Stored items:
##############################
(* ===== verification/ReceiveStore.v ===== *)
(** * The receive store ([internal/transfer/receive_store.go])

    Where received items go: it decides, per item, whether to skip, resume,
    rename or overwrite, writes chunks to [.kigopart] files, and publishes a
    part file under its final name only when every byte arrived and the hash
    matches.  The manifest is shared with the session by pointer: the store's
    copy is the one the session reads back.  Log lines are not modelled. *)
From Stdlib Require Import ZArith Lia Ascii String.
From stdpp Require Import base tactics numbers list gmap strings.
From S2P Require Import Prelude GoStrings GoPath Protocol Ranges Mux Secure FileSystem ManifestCheck Hashing.

Inductive ConflictPolicy := ConflictOverwrite | ConflictSkip | ConflictRename.
#[export] Instance ConflictPolicy_eq_dec : EqDecision ConflictPolicy.
Proof. solve_decision. Defined.

Inductive receive_error :=
  | RManifest (e : manifest_error)
  | RMux (e : mux_error)
  | RFS (e : fs_error)
  | RRange (name : string) (e : range_error)
  | InvalidConflictPolicy (value : string)
  | PathEscapes (path : string)
  | RelFailed
  | ParentNotDirectory (path : string)
  | NonRegularTarget (path : string)
  | NonRegularPart (path : string)
  | DirectoryTargetNotDirectory (path : string)
  | OverwriteDirectoryWithSymlink (path : string)
  | RenameSearchExhausted
  | RNoBinding (item : Z)
  | DuplicateAccept (item : Z)
  | AcceptSHA256Conflict (name : string)
  | AcceptMissing (item : Z)
  | AcceptOffsetExceeds (name : string) (got requested : Z)
  | SkipRejected (name : string)
  | CompletedRejected (name : string)
  | UnexpectedSkip (name : string)
  | FileOutputNotOpen
  | TextOutputNotOpen
  | SymlinkNotPlanned
  | ItemOutOfRange (item : Z)
  | ChunkForDoneFile (name : string)
  | ROffsetUnexpected (name : string) (got want : Z)
  | RUnsupportedKind (kind : string)
  | RIncomplete (name : string)
  | DestinationAppeared (path : string).

Record receiveFile := MkReceiveFile {
  rf_file : option nat;
  rf_finalPath : string;
  rf_partPath : string;
  rf_offset : Z;
  rf_complete : bool;
  rf_skipped : bool;
  rf_overwrite : bool;
  rf_ranges : byteRanges;
}.
Record receiveText := MkReceiveText { rt_builder : bytes; rt_offset : Z }.
Record receiveDirectory := MkReceiveDirectory { rd_finalPath : string }.
Record receiveSymlink := MkReceiveSymlink {
  rl_finalPath : string; rl_target : string; rl_skipped : bool; rl_overwrite : bool
}.

Record ReceiveStore := MkStore {
  rs_manifest : Manifest;
  rs_plan : Plan;
  outputDir : string;
  rs_files : gmap Z receiveFile;
  rs_texts : gmap Z receiveText;
  rs_dirs : gmap Z receiveDirectory;
  rs_symlinks : gmap Z receiveSymlink;
  rs_resume : list ResumeEntry;
  conflict : ConflictPolicy;
  claimed : gset string;
  reserved : gset string;
  outOfOrder : bool;
}.

Record ReceivedText := MkReceivedText { RTName : string; RTText : bytes }.

Definition set_file (s : ReceiveStore) (i : Z) (f : receiveFile) : ReceiveStore :=
  MkStore (rs_manifest s) (rs_plan s) (outputDir s) (<[i := f]> (rs_files s)) (rs_texts s) (rs_dirs s)
    (rs_symlinks s) (rs_resume s) (conflict s) (claimed s) (reserved s) (outOfOrder s).
Definition set_files (s : ReceiveStore) (fs : gmap Z receiveFile) : ReceiveStore :=
  MkStore (rs_manifest s) (rs_plan s) (outputDir s) fs (rs_texts s) (rs_dirs s)
    (rs_symlinks s) (rs_resume s) (conflict s) (claimed s) (reserved s) (outOfOrder s).
Definition set_text (s : ReceiveStore) (i : Z) (t : receiveText) : ReceiveStore :=
  MkStore (rs_manifest s) (rs_plan s) (outputDir s) (rs_files s) (<[i := t]> (rs_texts s)) (rs_dirs s)
    (rs_symlinks s) (rs_resume s) (conflict s) (claimed s) (reserved s) (outOfOrder s).
Definition set_dir (s : ReceiveStore) (i : Z) (d : receiveDirectory) : ReceiveStore :=
  MkStore (rs_manifest s) (rs_plan s) (outputDir s) (rs_files s) (rs_texts s) (<[i := d]> (rs_dirs s))
    (rs_symlinks s) (rs_resume s) (conflict s) (claimed s) (reserved s) (outOfOrder s).
Definition set_symlink (s : ReceiveStore) (i : Z) (l : receiveSymlink) : ReceiveStore :=
  MkStore (rs_manifest s) (rs_plan s) (outputDir s) (rs_files s) (rs_texts s) (rs_dirs s)
    (<[i := l]> (rs_symlinks s)) (rs_resume s) (conflict s) (claimed s) (reserved s) (outOfOrder s).
Definition set_resume (s : ReceiveStore) (r : list ResumeEntry) : ReceiveStore :=
  MkStore (rs_manifest s) (rs_plan s) (outputDir s) (rs_files s) (rs_texts s) (rs_dirs s)
    (rs_symlinks s) r (conflict s) (claimed s) (reserved s) (outOfOrder s).
Definition set_manifest (s : ReceiveStore) (m : Manifest) : ReceiveStore :=
  MkStore m (rs_plan s) (outputDir s) (rs_files s) (rs_texts s) (rs_dirs s)
    (rs_symlinks s) (rs_resume s) (conflict s) (claimed s) (reserved s) (outOfOrder s).
Definition claim (s : ReceiveStore) (p : string) : ReceiveStore :=
  MkStore (rs_manifest s) (rs_plan s) (outputDir s) (rs_files s) (rs_texts s) (rs_dirs s)
    (rs_symlinks s) (rs_resume s) (conflict s) ({[p]} ∪ claimed s) (reserved s) (outOfOrder s).
Definition reserve (s : ReceiveStore) (p : string) : ReceiveStore :=
  MkStore (rs_manifest s) (rs_plan s) (outputDir s) (rs_files s) (rs_texts s) (rs_dirs s)
    (rs_symlinks s) (rs_resume s) (conflict s) (claimed s) ({[p]} ∪ reserved s) (outOfOrder s).

(** [s.resume = append(s.resume, entry)] *)
Definition add_resume (s : ReceiveStore) (e : ResumeEntry) : ReceiveStore :=
  set_resume s (rs_resume s ++ [e]).

(** ** Paths *)

Definition pathState (path : string) : io receive_error (bool * bool) :=
  info ← attempt (Lstat path);
  match info with
  | Ok i => mret (true, is_regular i)
  | Err e => if IsNotExist e then mret (false, false) else fail (RFS e)
  end.

(** The loop over the parts of [rel], lines 381-403. *)
Fixpoint make_parents (current : string) (parts : list string) : io receive_error unit :=
  match parts with
  | [] => mret tt
  | part :: parts' =>
      let current := Join current part in
      info ← attempt (Lstat current);
      match info with
      | Ok i =>
          _ ← fail_if_io (negb (is_dir i)) (ParentNotDirectory current);
          make_parents current parts'
      | Err e =>
          if negb (IsNotExist e) then fail (RFS e)
          else
            made ← attempt (Mkdir current 493);
            match made with
            | Err e => if IsExist e then mret tt else fail (RFS e)
            | Ok _ => mret tt
            end ;;
            info ← wrap_io RFS (Lstat current);
            _ ← fail_if_io (negb (is_dir info)) (ParentNotDirectory current);
            make_parents current parts'
      end
  end.

Definition ensureSafeParent (root path : string) : io receive_error unit :=
  match Rel root (Dir path) with
  | None => fail RelFailed
  | Some rel =>
      if String.eqb rel "." then mret tt
      else if String.eqb rel ".." || has_prefix rel "../" then fail (PathEscapes path)
      else make_parents root (split_on slash rel)
  end.

Definition symlinkMatches (path target : string) : io receive_error bool :=
  info ← attempt (Lstat path);
  match info with
  | Ok i =>
      if negb (is_symlink i) then mret false
      else got ← attempt (Readlink path);
           match got with Ok t => mret (String.eqb t target) | Err _ => mret false end
  | Err _ => mret false
  end.
(* ===== verification/ReceiveProofs.v ===== *)
(** * Correctness of the receive store

    The store keeps every open part file equal to the source file on the bytes
    it has recorded, whatever order the chunks arrive in; a complete file is
    the source file; publishing it moves exactly those bytes to the final
    name. *)
From Stdlib Require Import ZArith Lia Ascii String.
From stdpp Require Import base tactics numbers list gmap strings.
From S2P Require Import Prelude GoStrings GoPath Protocol Ranges Mux Secure FileSystem ManifestCheck Hashing ReceiveStore.

(** ** One file *)

Definition byte_of_file (data : bytes) (b : Z) : option ascii := data !! Z.to_nat b.

(** What the store knows of an open file: [data] is the part file's content,
    [src] the file being sent. *)
Record file_ok (data src : bytes) (f : receiveFile) : Prop := {
  fo_ranges : ranges_wf (rf_ranges f);
  fo_bounded : ∀ b, covered (rf_ranges f) b → 0 ≤ b < Z.of_nat (length src);
  fo_agrees : ∀ b, covered (rf_ranges f) b → byte_of_file data b = byte_of_file src b;
  fo_length : (length data ≤ length src)%nat;
  fo_offset : rf_offset f = byteRanges_Prefix (Some (rf_ranges f));
}.

(** A chunk a correct sender sends: the source's own bytes at its offset. *)
Definition chunk_of (src : bytes) (offset : Z) (data : bytes) : Prop :=
  slice src offset (Z.of_nat (length data)) = data.
(* ===== verification/RenameProofs.v ===== *)
(** * The search for a free name ends

    [availableRenamePath] tries [name (1).ext], [name (2).ext], ... until one is
    neither claimed, nor reserved, nor on disk.  Different numbers give
    different names and different directory entries, so a bounded number of
    tries is enough. *)
From Stdlib Require Import ZArith Lia Ascii String.
From stdpp Require Import base tactics numbers list gmap strings.
From S2P Require Import Prelude GoStrings GoPath Protocol Ranges Mux FileSystem ManifestCheck ReceiveStore ReceiveProofs.

(** ** Counting *)

Lemma filter_image_size {A B} `{Countable B} (f : A → B) (P : A → Prop) `{∀ x, Decision (P x)} (ns : list A) (X : gset B) :
  NoDup ns → (∀ x y, x ∈ ns → y ∈ ns → f x = f y → x = y) →
  (∀ x, x ∈ ns → P x → f x ∈ X) → (length (filter P ns) ≤ size X)%nat.
Proof.
  intros Hnd Hinj Hin.
  assert (Hl : length (f <$> filter P ns) = length (filter P ns)) by apply length_fmap.
  assert (Hnd' : NoDup (f <$> filter P ns)).
  { apply NoDup_fmap_2_strong; [|by apply NoDup_filter].
    intros x y [_ Hx]%list_elem_of_filter [_ Hy]%list_elem_of_filter. by apply Hinj. }
  rewrite <- Hl, <- (size_list_to_set (C:=gset B)) by done. apply subseteq_size.
  intros b Hb. apply elem_of_list_to_set, list_elem_of_fmap in Hb as (x & -> & [HP Hx]%list_elem_of_filter).
  by apply Hin.
Qed.

Lemma filter_complement_length {A} (P : A → Prop) `{∀ x, Decision (P x)} (ns : list A) :
  length ns = (length (filter P ns) + length (filter (λ x, ¬ P x) ns))%nat.
Proof.
  induction ns as [|x ns IH]; [done|]. rewrite !filter_cons.
  destruct (decide (P x)), (decide (¬ P x)); simpl; try done; lia.
Qed.

(** ** Candidates *)

Definition numbered (n : Z) (ext : string) : string := " (" +:+ Itoa n +:+ ")" +:+ ext.

Lemma candidate_eq path n : rename_candidate path n = trim_suffix path (Ext path) +:+ numbered n (Ext path).
Proof. done. Qed.

Lemma numbered_inj a ext n m :
  in_int64 n → in_int64 m → a +:+ numbered n ext = a +:+ numbered m ext → n = m.
Proof.
  intros Hn Hm E%string_app_inj_l. unfold numbered in E.
  change (String " " (String "(" (Itoa n +:+ ")" +:+ ext)) = String " " (String "(" (Itoa m +:+ ")" +:+ ext))) in E.
  injection E as E. apply string_app_inj_r in E. by apply Itoa_inj.
Qed.

(** No slash in a number or an extension. *)
Lemma last_index_drop c l i : last_index_byte c l = Some i → c ∉ drop (S i) l.
Proof.
  revert i. induction l as [|a l IH]; intros i; [done|]. cbn [last_index_byte].
  destruct (last_index_byte c l) as [j|] eqn:E.
  - intros [= <-]. by apply IH.
  - destruct (Ascii.eqb a c); [|done]. intros [= <-]. simpl. rewrite drop_0.
    clear -E. induction l as [|a l IH]; [by apply not_elem_of_nil|]. cbn [last_index_byte] in E.
    destruct (last_index_byte c l) eqn:E'; [done|]. destruct (Ascii.eqb_spec a c); [done|].
    apply not_elem_of_cons. split; [congruence|by apply IH].
Qed.

Lemma last_index_None c l : last_index_byte c l = None → c ∉ l.
Proof.
  induction l as [|a l IH]; [intros _; apply not_elem_of_nil|]. cbn [last_index_byte].
  destruct (last_index_byte c l); [done|]. destruct (Ascii.eqb_spec a c); [done|]. intros _.
  apply not_elem_of_cons. split; [congruence|by apply IH].
Qed.

Lemma has_byte_of_bytes c l : c ∉ l → has_byte c (of_bytes l) = false.
Proof.
  induction l as [|a l IH]; [done|]. intros [Hne Hl]%not_elem_of_cons. simpl.
  destruct (Ascii.eqb_spec a c); [congruence|auto].
Qed.

Lemma Ext_no_slash p : has_byte slash (Ext p) = false.
Proof.
  unfold Ext. set (l := match last_index_byte slash (to_bytes p) with Some i => drop (S i) (to_bytes p) | None => to_bytes p end).
  assert (Hl : slash ∉ l).
  { unfold l. destruct (last_index_byte slash (to_bytes p)) eqn:E; [by apply last_index_drop|by apply last_index_None]. }
  destruct (last_index_byte "." l) as [i|]; [|done]. apply has_byte_of_bytes.
  intros Hin. apply Hl. rewrite <- (take_drop i l). apply elem_of_app. by right.
Qed.

Lemma uint_no_slash u : has_byte slash (DecimalString.NilEmpty.string_of_uint u) = false.
Proof. induction u; simpl; done. Qed.

Lemma Itoa_no_slash n : has_byte slash (Itoa n) = false.
Proof.
  unfold Itoa. destruct (Z.to_int n) as [u|u]; simpl; destruct u; simpl; try done; apply uint_no_slash.
Qed.

Lemma numbered_no_slash n ext : has_byte slash ext = false → has_byte slash (numbered n ext) = false.
Proof. intros He. unfold numbered. rewrite !has_byte_app, Itoa_no_slash, He. done. Qed.

(** The last component of a candidate. *)
Lemma split_on_app_last c a b :
  has_byte c b = false →
  ∃ ps p, split_on c a = ps ++ [p] ∧ split_on c (a +:+ b) = ps ++ [p +:+ b].
Proof.
  intros Hb. induction a as [|x a (ps & p & E1 & E2)].
  - exists [], ""%string. split; [done|]. by apply split_on_single.
  - cbn [split_on]. change (String x a +:+ b) with (String x (a +:+ b)). cbn [split_on].
    rewrite E1, E2. destruct (Ascii.eqb x c).
    + by exists (""%string :: ps), p.
    + destruct ps as [|q ps]; simpl; [by exists [], (String x p)|by exists (String x q :: ps), p].
Qed.

Lemma safe_with_paren c : has_byte "("%char c = true → safe_part c = true.
Proof.
  intros Hc. unfold safe_part.
  destruct (String.eqb_spec c "") as [->|]; [done|]. destruct (String.eqb_spec c ".") as [->|]; [done|].
  by destruct (String.eqb_spec c "..") as [->|].
Qed.

Lemma candidate_comps path :
  ∃ ps p, ∀ n, name_comps (rename_candidate path n) = ps ++ [p +:+ numbered n (Ext path)] ∧
               safe_part (p +:+ numbered n (Ext path)) = true.
Proof.
  destruct (split_on_app_last slash (trim_suffix path (Ext path)) "") as (ps & p & E1 & _); [done|].
  exists (filter (fun c => negb (String.eqb c "" || String.eqb c ".") = true) ps), p. intros n.
  assert (Hsafe : safe_part (p +:+ numbered n (Ext path)) = true).
  { apply safe_with_paren. unfold numbered. rewrite !has_byte_app. simpl. by rewrite !orb_true_r. }
  split; [|done]. rewrite candidate_eq. unfold name_comps.
  destruct (split_on_app_last slash (trim_suffix path (Ext path)) (numbered n (Ext path))) as (ps' & p' & E1' & E2').
  { apply numbered_no_slash, Ext_no_slash. }
  rewrite E1 in E1'. apply app_inj_tail in E1' as [<- <-]. rewrite E2', filter_app. f_equal.
  rewrite filter_cons. unfold safe_part in Hsafe. bool_prop.
  rewrite decide_True by by (apply negb_true_iff, orb_false_iff). done.
Qed.

(** ** One parent directory for all candidates *)

Lemma walk_snoc links s cur ps :
  (∃ e, ∀ c, safe_part c = true → walk links s false cur (ps ++ [c]) = Err e) ∨
  (∃ d, ∀ c, safe_part c = true → walk links s false cur (ps ++ [c]) = Ok (d ++ [c])).
Proof.
  revert cur ps. induction links as [|links IHl]; intros cur ps; revert cur; induction ps as [|x ps IH]; intros cur.
  1,3: right; exists cur; intros c Hc; by apply walk_last.
  all: cbn [walk app]; destruct (String.eqb x ".."); [apply IH|];
    destruct (entries s !! (cur ++ [x])) as [[ino|m t|t]|]; [left; exists ENOTDIR|apply IH| |left; exists ENOENT].
  all: try (intros c Hc; by destruct ps).
  - left. exists ELOOP. intros c Hc. by destruct ps.
  - destruct (IHl (if IsAbs t then [] else cur) (name_comps t ++ ps)) as [[e He]|[d Hd]]; [left; exists e|right; exists d];
      intros c Hc; [specialize (He c Hc)|specialize (Hd c Hc)]; rewrite <- (assoc_L (++)) in *; by destruct ps.
Qed.

(** What [Lstat] says of every candidate: they all fail alike, or they are
    different entries of one directory. *)
Lemma candidate_lookup w path :
  (∃ e, ∀ n, lookup_path w false (rename_candidate path n) = Err e) ∨
  (∃ d p, ∀ n, lookup_path w false (rename_candidate path n) =
     match entries w !! (d ++ [p +:+ numbered n (Ext path)]) with
     | Some x => Ok (d ++ [p +:+ numbered n (Ext path)], x)
     | None => Err ENOENT
     end).
Proof.
  destruct (candidate_comps path) as (ps & p & Hc).
  assert (Hne : ∀ n, String.eqb (rename_candidate path n) "" = false).
  { intros n. apply String.eqb_neq. intros E. destruct (Hc n) as [Hn _]. rewrite E in Hn.
    vm_compute in Hn. by destruct ps. }
  assert (Habs : ∃ a : bool, ∀ n, IsAbs (rename_candidate path n) = a).
  { destruct (trim_suffix path (Ext path)) as [|x s] eqn:E.
    - exists false. intros n. by rewrite candidate_eq, E.
    - exists (IsAbs (String x s)). intros n. rewrite candidate_eq, E. by apply IsAbs_app. }
  destruct Habs as [a Ha].
  destruct (walk_snoc max_links w (if a then [] else cwd w) ps) as [[e He]|[d Hd]].
  - left. exists e. intros n. unfold lookup_path, resolve. destruct (Hc n) as [-> Hsafe]. by rewrite Hne, Ha, He.
  - right. exists d, p. intros n. unfold lookup_path, resolve. destruct (Hc n) as [-> Hsafe].
    rewrite Hne, Ha, Hd by done. simpl. unfold node_at.
    by destruct (d ++ [p +:+ numbered n (Ext path)]) eqn:E; [destruct d|].
Qed.

Definition zrange (start : Z) (k : nat) : list Z := (λ i, start + Z.of_nat i) <$> seq 0 k.

Lemma elem_of_zrange start k n : n ∈ zrange start k ↔ start ≤ n < start + Z.of_nat k.
Proof.
  unfold zrange. rewrite list_elem_of_fmap. setoid_rewrite elem_of_seq. split.
  - intros (i & -> & ?). lia.
  - intros. exists (Z.to_nat (n - start)). lia.
Qed.

(** A candidate that is taken, by name or on disk. *)
Definition taken (s : ReceiveStore) (w : fs) (path : string) (n : Z) : Prop :=
  rename_candidate path n ∈ claimed s ∪ reserved s ∨
  ∃ k x, lookup_path w false (rename_candidate path n) = Ok (k, x).

Lemma try_rename_fails fuel s path n w w' :
  try_rename fuel s path n w = (Err RenameSearchExhausted, w') →
  ∀ m, n ≤ m < n + Z.of_nat fuel → taken s w path m.
Proof.
  revert n. induction fuel as [|fuel IH]; intros n Hf m Hm; [lia|]. simpl in Hf.
  assert (Hrest : try_rename fuel s path (n + 1) w = (Err RenameSearchExhausted, w') →
                  taken s w path n → taken s w path m).
  { intros Hr Hn. destruct (Z.eq_dec m n) as [->|]; [done|]. eapply IH; [exact Hr|lia]. }
  destruct (bool_decide _ || bool_decide _) eqn:E.
  { apply Hrest; [done|]. left. bool_prop. destruct E; bool_prop; set_solver. }
  unfold mbind, io_bind in Hf. destruct (pathState (rename_candidate path n) w) as [[[present reg]|e] w1] eqn:Ep.
  - apply pathState_Ok in Ep as [-> [(-> & k & x & Hk & _)|(-> & _ & _)]]; simpl in Hf; [|done].
    apply Hrest; [done|]. right. by exists k, x.
  - exfalso. injection Hf as -> <-. unfold pathState, mbind, io_bind, attempt, Lstat, stat_with in Ep.
    destruct (lookup_path w false (rename_candidate path n)) as [[]|e]; simpl in Ep; [done|].
    by destruct (IsNotExist e).
Qed.

Lemma try_rename_Ok fuel s path n w w' p :
  try_rename fuel s path n w = (Ok p, w') →
  w' = w ∧ p ∉ claimed s ∧ p ∉ reserved s ∧ lookup_path w false p = Err ENOENT ∧
  ∃ m, n ≤ m ∧ p = rename_candidate path m ∧ ∀ j, n ≤ j < m → taken s w path j.
Proof.
  revert n. induction fuel as [|fuel IH]; intros n Hf; [done|]. simpl in Hf.
  assert (Hrest : try_rename fuel s path (n + 1) w = (Ok p, w') → taken s w path n →
    w' = w ∧ p ∉ claimed s ∧ p ∉ reserved s ∧ lookup_path w false p = Err ENOENT ∧
    ∃ m, n ≤ m ∧ p = rename_candidate path m ∧ ∀ j, n ≤ j < m → taken s w path j).
  { intros Hr Hn. apply IH in Hr as (-> & ? & ? & ? & m & ? & ? & Hall). split_and!; try done.
    exists m. split_and!; [lia|done|]. intros j Hj. destruct (Z.eq_dec j n) as [->|]; [done|]. apply Hall. lia. }
  destruct (bool_decide _ || bool_decide _) eqn:E.
  { apply Hrest; [done|]. left. bool_prop. destruct E; bool_prop; set_solver. }
  unfold mbind, io_bind in Hf. destruct (pathState (rename_candidate path n) w) as [[[present reg]|e] w1] eqn:Ep; [|done].
  bool_prop. apply pathState_Ok in Ep as [-> [(-> & k & x & Hk & _)|(-> & _ & Hk)]]; simpl in Hf.
  - apply Hrest; [done|]. right. by exists k, x.
  - injection Hf as <- <-. split_and!; try done. exists n. split_and!; [lia|done|]. lia.
Qed.

Lemma availableRenamePath_ends s path w w' :
  Z.of_nat (S (size (claimed s) + size (reserved s) + size (entries w))) < 2 ^ 63 →
  availableRenamePath s path w ≠ (Err RenameSearchExhausted, w').
Proof.
  intros Hbig Hf. unfold availableRenamePath, mbind, io_bind, gets in Hf. simpl in Hf.
  set (k := S (size (claimed s) + size (reserved s) + size (entries w))) in *.
  pose proof (try_rename_fails k s path 1 w w' Hf) as Htaken.
  set (ns := zrange 1 k).
  assert (Hnd : NoDup ns) by (apply NoDup_fmap_2; [intros ???; lia|apply NoDup_seq]).
  assert (Hlen : length ns = k) by (unfold ns, zrange; by rewrite length_fmap, length_seq).
  assert (H64 : ∀ n, n ∈ ns → in_int64 n).
  { intros n Hn%elem_of_zrange. unfold in_int64, int64_min, int64_max. lia. }
  set (P n := rename_candidate path n ∈ claimed s ∪ reserved s).
  pose proof (filter_complement_length P ns) as Hsplit.
  assert (H1 : (length (filter P ns) ≤ size (claimed s ∪ reserved s))%nat).
  { apply (filter_image_size (rename_candidate path)); [done| |done].
    intros x y Hx Hy E. rewrite !candidate_eq in E. eapply numbered_inj; eauto. }
  assert (Hu : (size (claimed s ∪ reserved s) ≤ size (claimed s) + size (reserved s))%nat).
  { rewrite size_union_alt. assert (size (reserved s ∖ claimed s) ≤ size (reserved s))%nat; [|lia].
    apply subseteq_size. set_solver. }
  assert (H2 : (length (filter (λ x, ¬ P x) ns) ≤ size (entries w))%nat).
  { destruct (candidate_lookup w path) as [[e He]|(d & p & Hd)].
    - assert (Hnil : filter (λ x, ¬ P x) ns = []); [|rewrite Hnil; simpl; lia].
      destruct (filter (λ x, ¬ P x) ns) as [|x l] eqn:E; [done|]. exfalso.
      assert (Hx : x ∈ filter (λ x, ¬ P x) ns) by (rewrite E; left).
      apply list_elem_of_filter in Hx as [Hnp Hx%elem_of_zrange].
      destruct (Htaken x) as [?|(? & ? & Hk)]; [lia|by apply Hnp|]. by rewrite He in Hk.
    - rewrite <- size_dom. apply (filter_image_size (λ n, d ++ [p +:+ numbered n (Ext path)])); [done|..].
      + intros x y Hx Hy E. apply app_inj_tail in E as [_ E]. eapply numbered_inj; eauto.
      + intros n Hn Hnp. apply elem_of_zrange in Hn. destruct (Htaken n) as [?|(k' & x & Hk)]; [lia|by apply Hnp in H|].
        rewrite Hd in Hk. apply elem_of_dom. destruct (entries w !! _); [by eexists|done]. }
  lia.
Qed.

(** Renaming on conflict always ends, and the name it picks is free: not
    claimed by another item, not the name of a manifest item, not on disk; it
    is the first numbered variant that is. *)
Theorem availableRenamePath_fresh s path w :
  Z.of_nat (S (size (claimed s) + size (reserved s) + size (entries w))) < 2 ^ 63 →
  match availableRenamePath s path w with
  | (Ok p, w') => w' = w ∧ p ∉ claimed s ∧ p ∉ reserved s ∧ lookup_path w false p = Err ENOENT ∧
      ∃ m, 1 ≤ m ∧ p = rename_candidate path m ∧ ∀ j, 1 ≤ j < m → taken s w path j
  | (Err e, _) => e ≠ RenameSearchExhausted
  end.
Proof.
  intros Hbig. destruct (availableRenamePath s path w) as [[p|e] w'] eqn:E.
  - unfold availableRenamePath, mbind, io_bind, gets in E. cbv beta iota in E. by eapply try_rename_Ok.
  - intros ->. exact (availableRenamePath_ends s path w w' Hbig E).
Qed.

Lemma availableRenamePath_fresh_witness :
  match availableRenamePath demo_store "/o/a.txt" demo_fs with
  | (Ok p, _) => p ∉ claimed demo_store
  | (Err e, _) => e ≠ RenameSearchExhausted
  end.
Proof.
  assert (Hb : Z.of_nat (S (size (claimed demo_store) + size (reserved demo_store) + size (entries demo_fs))) < 2 ^ 63)
    by (vm_compute; reflexivity).
  pose proof (availableRenamePath_fresh demo_store "/o/a.txt" demo_fs Hb) as Hf.
  destruct (availableRenamePath demo_store "/o/a.txt" demo_fs) as [[p|e] w']; [|done].
  by destruct Hf as (_ & Hc & _).
Defined.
##############################
Assigned task:
If a line in the records above holds the string "chunks", copy it.

Output of the exercise:
    rename or overwrite, writes chunks to [.kigopart] files, and publishes a
    it has recorded, whatever order the chunks arrive in; a complete file is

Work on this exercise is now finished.